Extracted information Start Marker

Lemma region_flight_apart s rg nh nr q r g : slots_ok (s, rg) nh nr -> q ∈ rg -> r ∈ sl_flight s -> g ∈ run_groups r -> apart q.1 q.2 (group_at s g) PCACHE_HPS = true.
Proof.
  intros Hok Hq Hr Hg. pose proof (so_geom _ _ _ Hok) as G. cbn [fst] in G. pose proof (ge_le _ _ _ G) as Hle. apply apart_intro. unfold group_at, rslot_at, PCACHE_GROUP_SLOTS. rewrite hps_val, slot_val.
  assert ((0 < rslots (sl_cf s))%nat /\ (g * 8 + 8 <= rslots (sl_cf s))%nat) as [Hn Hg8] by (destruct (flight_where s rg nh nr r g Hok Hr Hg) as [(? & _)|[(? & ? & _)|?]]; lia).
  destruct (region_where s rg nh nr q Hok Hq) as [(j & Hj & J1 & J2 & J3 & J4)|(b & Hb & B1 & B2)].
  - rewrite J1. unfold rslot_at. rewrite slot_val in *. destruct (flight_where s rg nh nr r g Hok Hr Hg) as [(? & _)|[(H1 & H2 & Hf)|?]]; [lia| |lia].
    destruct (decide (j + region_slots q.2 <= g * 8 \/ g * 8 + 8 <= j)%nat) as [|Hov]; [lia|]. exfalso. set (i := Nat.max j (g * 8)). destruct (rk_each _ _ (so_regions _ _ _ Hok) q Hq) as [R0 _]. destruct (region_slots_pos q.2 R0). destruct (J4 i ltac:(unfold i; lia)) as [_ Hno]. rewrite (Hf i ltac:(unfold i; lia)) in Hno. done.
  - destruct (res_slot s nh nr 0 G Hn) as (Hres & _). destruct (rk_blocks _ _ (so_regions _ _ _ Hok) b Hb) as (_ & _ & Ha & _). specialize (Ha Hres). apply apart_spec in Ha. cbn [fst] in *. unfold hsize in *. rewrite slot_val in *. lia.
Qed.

Extracted information End Marker
Extracted information Start Marker

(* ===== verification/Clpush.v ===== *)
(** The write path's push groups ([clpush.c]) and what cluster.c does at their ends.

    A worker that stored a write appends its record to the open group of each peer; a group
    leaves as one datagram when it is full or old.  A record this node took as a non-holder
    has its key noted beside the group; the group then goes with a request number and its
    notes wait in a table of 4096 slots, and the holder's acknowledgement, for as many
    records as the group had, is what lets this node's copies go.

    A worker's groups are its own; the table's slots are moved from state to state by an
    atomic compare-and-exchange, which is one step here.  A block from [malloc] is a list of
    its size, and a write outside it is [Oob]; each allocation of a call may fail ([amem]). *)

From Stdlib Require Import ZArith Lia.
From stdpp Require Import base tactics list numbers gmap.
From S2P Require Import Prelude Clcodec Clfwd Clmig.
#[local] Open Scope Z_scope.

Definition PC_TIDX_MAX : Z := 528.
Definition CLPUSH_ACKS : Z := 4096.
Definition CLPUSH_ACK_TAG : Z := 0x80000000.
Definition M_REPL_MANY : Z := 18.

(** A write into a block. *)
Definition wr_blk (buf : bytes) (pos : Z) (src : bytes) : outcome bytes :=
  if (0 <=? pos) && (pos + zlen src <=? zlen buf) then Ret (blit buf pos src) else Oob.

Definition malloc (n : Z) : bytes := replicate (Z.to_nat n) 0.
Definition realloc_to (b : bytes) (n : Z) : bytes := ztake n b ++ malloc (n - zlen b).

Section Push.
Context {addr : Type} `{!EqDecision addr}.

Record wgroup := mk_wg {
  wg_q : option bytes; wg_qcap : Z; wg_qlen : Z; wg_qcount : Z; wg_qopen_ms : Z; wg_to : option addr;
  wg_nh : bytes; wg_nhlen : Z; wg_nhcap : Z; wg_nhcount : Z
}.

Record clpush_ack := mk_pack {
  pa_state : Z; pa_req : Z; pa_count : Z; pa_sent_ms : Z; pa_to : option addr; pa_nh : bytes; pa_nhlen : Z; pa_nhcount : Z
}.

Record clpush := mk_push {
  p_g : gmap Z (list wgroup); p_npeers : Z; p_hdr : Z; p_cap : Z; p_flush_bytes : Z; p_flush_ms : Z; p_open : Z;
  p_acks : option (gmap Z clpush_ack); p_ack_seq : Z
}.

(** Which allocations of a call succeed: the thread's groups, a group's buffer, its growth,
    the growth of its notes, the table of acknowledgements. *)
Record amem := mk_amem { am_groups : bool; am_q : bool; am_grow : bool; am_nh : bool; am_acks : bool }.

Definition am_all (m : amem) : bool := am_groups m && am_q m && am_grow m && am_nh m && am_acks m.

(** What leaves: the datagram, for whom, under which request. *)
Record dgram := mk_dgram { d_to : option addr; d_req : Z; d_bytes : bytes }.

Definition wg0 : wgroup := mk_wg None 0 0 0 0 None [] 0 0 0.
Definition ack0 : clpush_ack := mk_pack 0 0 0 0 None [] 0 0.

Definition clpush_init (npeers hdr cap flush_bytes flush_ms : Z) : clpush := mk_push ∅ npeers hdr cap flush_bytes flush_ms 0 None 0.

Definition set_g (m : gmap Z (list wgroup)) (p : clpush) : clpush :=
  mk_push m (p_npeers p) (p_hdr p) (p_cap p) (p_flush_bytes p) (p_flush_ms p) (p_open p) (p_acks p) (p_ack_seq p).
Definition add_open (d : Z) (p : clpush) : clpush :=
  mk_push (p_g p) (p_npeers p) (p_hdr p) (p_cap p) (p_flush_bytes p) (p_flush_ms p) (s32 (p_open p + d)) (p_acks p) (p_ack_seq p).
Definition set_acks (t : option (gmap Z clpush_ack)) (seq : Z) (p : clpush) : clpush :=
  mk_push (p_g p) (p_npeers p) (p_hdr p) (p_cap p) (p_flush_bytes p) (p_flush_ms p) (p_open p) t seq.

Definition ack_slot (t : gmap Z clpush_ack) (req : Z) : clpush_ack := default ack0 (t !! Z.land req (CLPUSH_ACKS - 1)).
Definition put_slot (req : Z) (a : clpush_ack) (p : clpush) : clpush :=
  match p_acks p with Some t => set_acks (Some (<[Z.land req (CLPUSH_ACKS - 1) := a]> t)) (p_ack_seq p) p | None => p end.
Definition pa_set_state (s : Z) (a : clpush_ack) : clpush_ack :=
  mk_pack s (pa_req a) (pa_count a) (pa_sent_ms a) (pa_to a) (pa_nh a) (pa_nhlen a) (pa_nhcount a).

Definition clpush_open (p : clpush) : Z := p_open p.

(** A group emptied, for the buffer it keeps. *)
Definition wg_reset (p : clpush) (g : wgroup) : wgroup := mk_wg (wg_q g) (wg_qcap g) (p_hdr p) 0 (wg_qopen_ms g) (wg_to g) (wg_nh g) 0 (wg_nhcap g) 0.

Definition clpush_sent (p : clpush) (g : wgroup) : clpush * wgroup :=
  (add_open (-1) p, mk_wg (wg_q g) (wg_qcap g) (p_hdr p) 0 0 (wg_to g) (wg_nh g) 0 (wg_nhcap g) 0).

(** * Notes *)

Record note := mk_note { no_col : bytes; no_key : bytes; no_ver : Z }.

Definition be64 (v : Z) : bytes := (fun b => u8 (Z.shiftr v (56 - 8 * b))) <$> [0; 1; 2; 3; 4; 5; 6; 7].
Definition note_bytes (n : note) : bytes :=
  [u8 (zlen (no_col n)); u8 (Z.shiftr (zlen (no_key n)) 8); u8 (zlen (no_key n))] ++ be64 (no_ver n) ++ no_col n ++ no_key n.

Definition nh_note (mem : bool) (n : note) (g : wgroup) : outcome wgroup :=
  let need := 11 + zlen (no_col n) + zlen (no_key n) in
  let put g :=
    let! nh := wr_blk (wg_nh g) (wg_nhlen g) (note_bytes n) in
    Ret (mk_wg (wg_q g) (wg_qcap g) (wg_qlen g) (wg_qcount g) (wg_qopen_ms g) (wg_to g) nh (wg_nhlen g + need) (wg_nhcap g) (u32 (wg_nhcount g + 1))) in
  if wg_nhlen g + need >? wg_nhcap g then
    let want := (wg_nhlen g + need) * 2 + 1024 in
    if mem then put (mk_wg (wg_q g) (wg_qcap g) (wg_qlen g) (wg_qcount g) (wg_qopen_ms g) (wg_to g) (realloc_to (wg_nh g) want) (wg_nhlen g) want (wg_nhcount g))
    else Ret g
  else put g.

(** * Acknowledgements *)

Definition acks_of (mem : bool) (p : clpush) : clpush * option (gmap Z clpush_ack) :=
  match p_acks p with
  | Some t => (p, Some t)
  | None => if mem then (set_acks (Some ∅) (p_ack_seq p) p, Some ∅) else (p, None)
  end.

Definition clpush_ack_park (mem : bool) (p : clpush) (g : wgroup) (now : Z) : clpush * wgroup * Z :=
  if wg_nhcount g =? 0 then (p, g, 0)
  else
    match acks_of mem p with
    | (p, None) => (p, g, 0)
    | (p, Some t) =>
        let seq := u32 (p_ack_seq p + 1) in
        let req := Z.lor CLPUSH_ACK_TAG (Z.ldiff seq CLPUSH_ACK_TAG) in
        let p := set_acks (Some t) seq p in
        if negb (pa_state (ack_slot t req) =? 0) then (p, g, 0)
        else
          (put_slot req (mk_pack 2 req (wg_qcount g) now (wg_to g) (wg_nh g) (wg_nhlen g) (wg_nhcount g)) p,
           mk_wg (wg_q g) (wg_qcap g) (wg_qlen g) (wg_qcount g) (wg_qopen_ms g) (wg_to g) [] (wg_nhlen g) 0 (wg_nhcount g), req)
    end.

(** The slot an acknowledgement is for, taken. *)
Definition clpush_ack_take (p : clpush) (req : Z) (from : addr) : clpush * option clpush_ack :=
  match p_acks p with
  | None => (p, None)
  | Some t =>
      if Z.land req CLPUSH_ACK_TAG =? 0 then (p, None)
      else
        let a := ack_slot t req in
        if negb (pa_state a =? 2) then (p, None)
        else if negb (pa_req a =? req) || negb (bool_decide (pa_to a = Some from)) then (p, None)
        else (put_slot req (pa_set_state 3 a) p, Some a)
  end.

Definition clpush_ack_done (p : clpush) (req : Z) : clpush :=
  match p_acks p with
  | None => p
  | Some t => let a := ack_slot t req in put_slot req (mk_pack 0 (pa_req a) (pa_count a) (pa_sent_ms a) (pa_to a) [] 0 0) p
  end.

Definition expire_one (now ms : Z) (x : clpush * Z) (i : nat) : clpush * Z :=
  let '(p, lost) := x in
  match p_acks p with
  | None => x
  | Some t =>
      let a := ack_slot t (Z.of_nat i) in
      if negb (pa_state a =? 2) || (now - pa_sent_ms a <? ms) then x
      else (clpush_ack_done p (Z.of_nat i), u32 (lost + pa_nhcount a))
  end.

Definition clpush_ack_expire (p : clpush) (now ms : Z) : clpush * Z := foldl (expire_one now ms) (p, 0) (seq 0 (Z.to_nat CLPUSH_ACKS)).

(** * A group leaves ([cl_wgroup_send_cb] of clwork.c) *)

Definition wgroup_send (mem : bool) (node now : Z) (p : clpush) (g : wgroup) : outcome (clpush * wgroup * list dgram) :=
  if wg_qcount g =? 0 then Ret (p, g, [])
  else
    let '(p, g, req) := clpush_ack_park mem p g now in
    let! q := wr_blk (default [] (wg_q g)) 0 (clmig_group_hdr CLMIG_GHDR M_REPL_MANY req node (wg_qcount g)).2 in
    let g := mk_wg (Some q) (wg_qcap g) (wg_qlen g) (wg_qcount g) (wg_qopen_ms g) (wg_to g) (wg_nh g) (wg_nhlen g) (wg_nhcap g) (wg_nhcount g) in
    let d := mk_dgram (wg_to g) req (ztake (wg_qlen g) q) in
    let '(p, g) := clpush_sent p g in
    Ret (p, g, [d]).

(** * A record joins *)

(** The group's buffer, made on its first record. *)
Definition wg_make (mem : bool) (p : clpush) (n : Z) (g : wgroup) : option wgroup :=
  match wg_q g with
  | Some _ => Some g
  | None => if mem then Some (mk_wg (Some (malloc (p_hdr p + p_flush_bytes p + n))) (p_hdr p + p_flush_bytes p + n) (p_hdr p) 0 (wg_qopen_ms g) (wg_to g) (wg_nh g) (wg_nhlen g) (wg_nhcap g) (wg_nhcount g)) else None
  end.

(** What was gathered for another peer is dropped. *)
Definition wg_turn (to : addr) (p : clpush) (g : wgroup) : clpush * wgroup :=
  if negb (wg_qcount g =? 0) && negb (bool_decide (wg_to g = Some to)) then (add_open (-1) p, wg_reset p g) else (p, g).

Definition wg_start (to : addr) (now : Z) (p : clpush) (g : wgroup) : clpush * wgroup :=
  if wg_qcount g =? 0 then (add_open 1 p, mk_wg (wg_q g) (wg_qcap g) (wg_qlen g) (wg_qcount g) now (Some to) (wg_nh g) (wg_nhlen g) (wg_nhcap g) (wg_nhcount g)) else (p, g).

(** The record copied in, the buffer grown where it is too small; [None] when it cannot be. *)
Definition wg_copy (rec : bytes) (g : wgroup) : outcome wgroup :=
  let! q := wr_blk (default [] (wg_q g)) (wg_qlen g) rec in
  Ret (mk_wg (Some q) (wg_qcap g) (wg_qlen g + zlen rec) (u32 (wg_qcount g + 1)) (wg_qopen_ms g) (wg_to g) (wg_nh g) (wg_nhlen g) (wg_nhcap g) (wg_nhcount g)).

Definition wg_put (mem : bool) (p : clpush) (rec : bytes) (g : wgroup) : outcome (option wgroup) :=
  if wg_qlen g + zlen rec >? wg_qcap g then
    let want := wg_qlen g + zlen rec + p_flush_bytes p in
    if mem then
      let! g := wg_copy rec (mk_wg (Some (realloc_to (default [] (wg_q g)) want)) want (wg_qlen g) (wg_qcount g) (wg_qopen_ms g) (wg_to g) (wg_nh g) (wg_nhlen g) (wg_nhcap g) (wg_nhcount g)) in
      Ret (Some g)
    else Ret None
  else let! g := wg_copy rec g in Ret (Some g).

Extracted information End Marker

*Your task:* Return, word for word, the lines of the data above from the line with "(* ===== verification/Clpush.v ===== *)" through the line with "From Stdlib Require Import ZArith Lia.", inclusive.

*Output:*
(* ===== verification/Clpush.v ===== *)
(** The write path's push groups ([clpush.c]) and what cluster.c does at their ends.

    A worker that stored a write appends its record to the open group of each peer; a group
    leaves as one datagram when it is full or old.  A record this node took as a non-holder
    has its key noted beside the group; the group then goes with a request number and its
    notes wait in a table of 4096 slots, and the holder's acknowledgement, for as many
    records as the group had, is what lets this node's copies go.

    A worker's groups are its own; the table's slots are moved from state to state by an
    atomic compare-and-exchange, which is one step here.  A block from [malloc] is a list of
    its size, and a write outside it is [Oob]; each allocation of a call may fail ([amem]). *)

From Stdlib Require Import ZArith Lia.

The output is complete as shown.